[[ DATASET EXCERPTS open ]]

(* ===== verification/CachingAllocator.v ===== *)
(** * Building blocks of the caching device allocators.

    The statistics of c10/core/Allocator.h and CachingDeviceAllocator.h, the
    size constants of c10/core/AllocatorConfig.h, the rounding of sizes and the
    trace ring buffer of c10/xpu/XPUCachingAllocator.cpp, [std::set] with a
    comparator, and sums over the blocks of a heap. *)

From S2P Require Import Prelude.

Definition size_max : Z := 2 ^ 64 - 1.

(** Arithmetic on [size_t]. *)
Definition size_t (x : Z) : Z := x mod 2 ^ 64.

(** ** Sizes. *)
Definition kSmallBuffer : Z := 2097152.
Definition kMinBlockSize : Z := 512.
Definition kSmallSize : Z := 1048576.
Definition kMinLargeAlloc : Z := 10485760.
Definition kRoundLarge : Z := 2097152.
Definition kMB : Z := 1024 * 1024.
(** The default of [large_segment_size_]. *)
Definition default_large_segment_size : Z := 20971520.

Definition round_size (size : Z) : Z :=
  if size <? kMinBlockSize then kMinBlockSize
  else size_t (kMinBlockSize * (size_t (size + kMinBlockSize - 1) / kMinBlockSize)).

Definition get_allocation_size (large_segment_size size : Z) : Z :=
  if size <=? kSmallSize then kSmallBuffer
  else if size <? kMinLargeAlloc then large_segment_size
  else size_t (kRoundLarge * (size_t (size + kRoundLarge - 1) / kRoundLarge)).

(** The option large_segment_size_mb. *)
Definition parseLargeSegmentSize (val_env : Z) : result Z :=
  let min_allowed_segment_size_mb := kMinLargeAlloc / kMB in
  let max_allowed_segment_size_mb := size_max / kMB in
  TORCH_CHECK (min_allowed_segment_size_mb <? val_env)
    "CachingAllocator option large_segment_size_mb must be > ";;
  mret (Z.min val_env max_allowed_segment_size_mb * kMB).

(** ** Statistics. *)
Record Stat := mkStat { current : Z; peak : Z; allocated_total : Z; freed : Z }.

Definition stat_0 : Stat := mkStat 0 0 0 0.

Definition increase (amount : Z) (s : Stat) : Stat :=
  let c := current s + amount in
  mkStat c (Z.max c (peak s)) (allocated_total s + amount) (freed s).

Definition decrease (amount : Z) (s : Stat) : Stat :=
  mkStat (current s - amount) (peak s) (allocated_total s) (freed s + amount).

Definition reset_accumulated (s : Stat) : Stat := mkStat (current s) (peak s) 0 0.

Definition reset_peak (s : Stat) : Stat :=
  mkStat (current s) (current s) (allocated_total s) (freed s).

Inductive StatType := AGGREGATE | SMALL_POOL | LARGE_POOL.

#[export] Instance StatType_eq_dec : EqDecision StatType.
Proof. solve_decision. Defined.

Definition StatTypes : Type := StatType → bool.
Definition StatArray : Type := StatType → Stat.

(** The arrays of [DeviceStats], named as its members. *)
Inductive StatName :=
  | allocation | segment | active | inactive_split
  | allocated_bytes | reserved_bytes | active_bytes | inactive_split_bytes | requested_bytes.

#[export] Instance StatName_eq_dec : EqDecision StatName.
Proof. solve_decision. Defined.

Record DeviceStats := mkStats { arrays : StatName → StatArray; num_alloc_retries : Z }.

Definition stats_0 : DeviceStats := mkStats (λ _ _, stat_0) 0.

(** [stats.name[stat_type]] changed by [f]. *)
Definition update_stat (n : StatName) (t : StatType) (f : Stat → Stat) (s : DeviceStats) : DeviceStats :=
  mkStats (λ n' t', if decide (n' = n ∧ t' = t) then f (arrays s n' t') else arrays s n' t') (num_alloc_retries s).

Definition for_each_selected_stat_type (stat_types : StatTypes)
    (f : StatType → DeviceStats → DeviceStats) (s : DeviceStats) : DeviceStats :=
  foldl (λ s t, if stat_types t then f t s else s) s [AGGREGATE; SMALL_POOL; LARGE_POOL].

Definition resetAccumulatedStats (s : DeviceStats) : DeviceStats :=
  mkStats (λ n t, reset_accumulated (arrays s n t)) 0.

Definition resetPeakStats (s : DeviceStats) : DeviceStats :=
  mkStats (λ n t, reset_peak (arrays s n t)) (num_alloc_retries s).

(** ** The trace ring buffer. *)
Section RingBuffer.
Context {T : Type}.

Record RingBuffer := mkRing {
  alloc_trace_max_entries_ : nat;
  alloc_trace_next : nat;
  alloc_trace : list T
}.

Definition ring_0 : RingBuffer := mkRing 1 0 [].

Definition setMaxEntries (size : nat) : method RingBuffer unit :=
  modify (λ r, mkRing (max 1 size) (alloc_trace_next r) (alloc_trace r)).

Definition insertEntries (entry : T) : method RingBuffer unit := λ r,
  if decide (length (alloc_trace r) < alloc_trace_max_entries_ r)%nat
  then (mkRing (alloc_trace_max_entries_ r) (alloc_trace_next r) (alloc_trace r ++ [entry]), Ok tt)
  else if decide (alloc_trace_next r < length (alloc_trace r))%nat then
    let next := S (alloc_trace_next r) in
    (mkRing (alloc_trace_max_entries_ r) (if decide (next = alloc_trace_max_entries_ r) then 0%nat else next)
       (<[alloc_trace_next r := entry]> (alloc_trace r)), Ok tt)
  else (r, Throw (UndefinedBehaviour "alloc_trace index out of range")).

Definition getEntries (res : list T) : method RingBuffer (list T) := λ r,
  if decide (alloc_trace_next r ≤ length (alloc_trace r))%nat
  then (r, Ok (res ++ drop (alloc_trace_next r) (alloc_trace r) ++ take (alloc_trace_next r) (alloc_trace r)))
  else (r, Throw (UndefinedBehaviour "alloc_trace iterator out of range")).

Definition clear : method RingBuffer unit :=
  modify (λ r, mkRing (alloc_trace_max_entries_ r) 0 []).
End RingBuffer.
Arguments RingBuffer T : clear implicits.

(** ** [std::set] with a comparator: the elements in its order.  The search
    goes by the comparator only, as in the library. *)
Section OrderedSet.
Context {A : Type} (lt : A → A → bool).

(** The elements from the first one that is not less than the key, whose
    comparison with an element is [less]. *)
Fixpoint lower_bound (less : A → bool) (l : list A) : list A :=
  match l with
  | [] => []
  | y :: r => if less y then lower_bound less r else l
  end.

Fixpoint set_insert (x : A) (l : list A) : list A :=
  match l with
  | [] => [x]
  | y :: r => if lt y x then y :: set_insert x r else if lt x y then x :: l else l
  end.

Fixpoint set_erase (x : A) (l : list A) : list A :=
  match l with
  | [] => []
  | y :: r => if lt y x then y :: set_erase x r else if lt x y then l else r
  end.
End OrderedSet.

(** ** Lemmas: ordered sets. *)
Section OrderedSetLemmas.
Context {A : Type} (lt : A → A → bool).
Implicit Types (l : list A) (x y : A).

[[ DATASET EXCERPTS closed ]]

▶ _WHAT YOU NEED TO DO_
The data above needs to be retyped in full, exactly as given.

▶ _RESPONSE BELOW_
(* ===== verification/CachingAllocator.v ===== *)
(** * Building blocks of the caching device allocators.

    The statistics of c10/core/Allocator.h and CachingDeviceAllocator.h, the
    size constants of c10/core/AllocatorConfig.h, the rounding of sizes and the
    trace ring buffer of c10/xpu/XPUCachingAllocator.cpp, [std::set] with a
    comparator, and sums over the blocks of a heap. *)

From S2P Require Import Prelude.

Definition size_max : Z := 2 ^ 64 - 1.

(** Arithmetic on [size_t]. *)
Definition size_t (x : Z) : Z := x mod 2 ^ 64.

(** ** Sizes. *)
Definition kSmallBuffer : Z := 2097152.
Definition kMinBlockSize : Z := 512.
Definition kSmallSize : Z := 1048576.
Definition kMinLargeAlloc : Z := 10485760.
Definition kRoundLarge : Z := 2097152.
Definition kMB : Z := 1024 * 1024.
(** The default of [large_segment_size_]. *)
Definition default_large_segment_size : Z := 20971520.

Definition round_size (size : Z) : Z :=
  if size <? kMinBlockSize then kMinBlockSize
  else size_t (kMinBlockSize * (size_t (size + kMinBlockSize - 1) / kMinBlockSize)).

Definition get_allocation_size (large_segment_size size : Z) : Z :=
  if size <=? kSmallSize then kSmallBuffer
  else if size <? kMinLargeAlloc then large_segment_size
  else size_t (kRoundLarge * (size_t (size + kRoundLarge - 1) / kRoundLarge)).

(** The option large_segment_size_mb. *)
Definition parseLargeSegmentSize (val_env : Z) : result Z :=
  let min_allowed_segment_size_mb := kMinLargeAlloc / kMB in
  let max_allowed_segment_size_mb := size_max / kMB in
  TORCH_CHECK (min_allowed_segment_size_mb <? val_env)
    "CachingAllocator option large_segment_size_mb must be > ";;
  mret (Z.min val_env max_allowed_segment_size_mb * kMB).

(** ** Statistics. *)
Record Stat := mkStat { current : Z; peak : Z; allocated_total : Z; freed : Z }.

Definition stat_0 : Stat := mkStat 0 0 0 0.

Definition increase (amount : Z) (s : Stat) : Stat :=
  let c := current s + amount in
  mkStat c (Z.max c (peak s)) (allocated_total s + amount) (freed s).

Definition decrease (amount : Z) (s : Stat) : Stat :=
  mkStat (current s - amount) (peak s) (allocated_total s) (freed s + amount).

Definition reset_accumulated (s : Stat) : Stat := mkStat (current s) (peak s) 0 0.

Definition reset_peak (s : Stat) : Stat :=
  mkStat (current s) (current s) (allocated_total s) (freed s).

Inductive StatType := AGGREGATE | SMALL_POOL | LARGE_POOL.

#[export] Instance StatType_eq_dec : EqDecision StatType.
Proof. solve_decision. Defined.

Definition StatTypes : Type := StatType → bool.
Definition StatArray : Type := StatType → Stat.

(** The arrays of [DeviceStats], named as its members. *)
Inductive StatName :=
  | allocation | segment | active | inactive_split
  | allocated_bytes | reserved_bytes | active_bytes | inactive_split_bytes | requested_bytes.

#[export] Instance StatName_eq_dec : EqDecision StatName.
Proof. solve_decision. Defined.

Record DeviceStats := mkStats { arrays : StatName → StatArray; num_alloc_retries : Z }.

Definition stats_0 : DeviceStats := mkStats (λ _ _, stat_0) 0.

(** [stats.name[stat_type]] changed by [f]. *)
Definition update_stat (n : StatName) (t : StatType) (f : Stat → Stat) (s : DeviceStats) : DeviceStats :=
  mkStats (λ n' t', if decide (n' = n ∧ t' = t) then f (arrays s n' t') else arrays s n' t') (num_alloc_retries s).

Definition for_each_selected_stat_type (stat_types : StatTypes)
    (f : StatType → DeviceStats → DeviceStats) (s : DeviceStats) : DeviceStats :=
  foldl (λ s t, if stat_types t then f t s else s) s [AGGREGATE; SMALL_POOL; LARGE_POOL].

Definition resetAccumulatedStats (s : DeviceStats) : DeviceStats :=
  mkStats (λ n t, reset_accumulated (arrays s n t)) 0.

Definition resetPeakStats (s : DeviceStats) : DeviceStats :=
  mkStats (λ n t, reset_peak (arrays s n t)) (num_alloc_retries s).

(** ** The trace ring buffer. *)
Section RingBuffer.
Context {T : Type}.

Record RingBuffer := mkRing {
  alloc_trace_max_entries_ : nat;
  alloc_trace_next : nat;
  alloc_trace : list T
}.

Definition ring_0 : RingBuffer := mkRing 1 0 [].

Definition setMaxEntries (size : nat) : method RingBuffer unit :=
  modify (λ r, mkRing (max 1 size) (alloc_trace_next r) (alloc_trace r)).

Definition insertEntries (entry : T) : method RingBuffer unit := λ r,
  if decide (length (alloc_trace r) < alloc_trace_max_entries_ r)%nat
  then (mkRing (alloc_trace_max_entries_ r) (alloc_trace_next r) (alloc_trace r ++ [entry]), Ok tt)
  else if decide (alloc_trace_next r < length (alloc_trace r))%nat then
    let next := S (alloc_trace_next r) in
    (mkRing (alloc_trace_max_entries_ r) (if decide (next = alloc_trace_max_entries_ r) then 0%nat else next)
       (<[alloc_trace_next r := entry]> (alloc_trace r)), Ok tt)
  else (r, Throw (UndefinedBehaviour "alloc_trace index out of range")).

Definition getEntries (res : list T) : method RingBuffer (list T) := λ r,
  if decide (alloc_trace_next r ≤ length (alloc_trace r))%nat
  then (r, Ok (res ++ drop (alloc_trace_next r) (alloc_trace r) ++ take (alloc_trace_next r) (alloc_trace r)))
  else (r, Throw (UndefinedBehaviour "alloc_trace iterator out of range")).

Definition clear : method RingBuffer unit :=
  modify (λ r, mkRing (alloc_trace_max_entries_ r) 0 []).
End RingBuffer.
Arguments RingBuffer T : clear implicits.

(** ** [std::set] with a comparator: the elements in its order.  The search
    goes by the comparator only, as in the library. *)
Section OrderedSet.
Context {A : Type} (lt : A → A → bool).

(** The elements from the first one that is not less than the key, whose
    comparison with an element is [less]. *)
Fixpoint lower_bound (less : A → bool) (l : list A) : list A :=
  match l with
  | [] => []
  | y :: r => if less y then lower_bound less r else l
  end.

Fixpoint set_insert (x : A) (l : list A) : list A :=
  match l with
  | [] => [x]
  | y :: r => if lt y x then y :: set_insert x r else if lt x y then x :: l else l
  end.

Fixpoint set_erase (x : A) (l : list A) : list A :=
  match l with
  | [] => []
  | y :: r => if lt y x then y :: set_erase x r else if lt x y then l else r
  end.
End OrderedSet.

(** ** Lemmas: ordered sets. *)
Section OrderedSetLemmas.
Context {A : Type} (lt : A → A → bool).
Implicit Types (l : list A) (x y : A).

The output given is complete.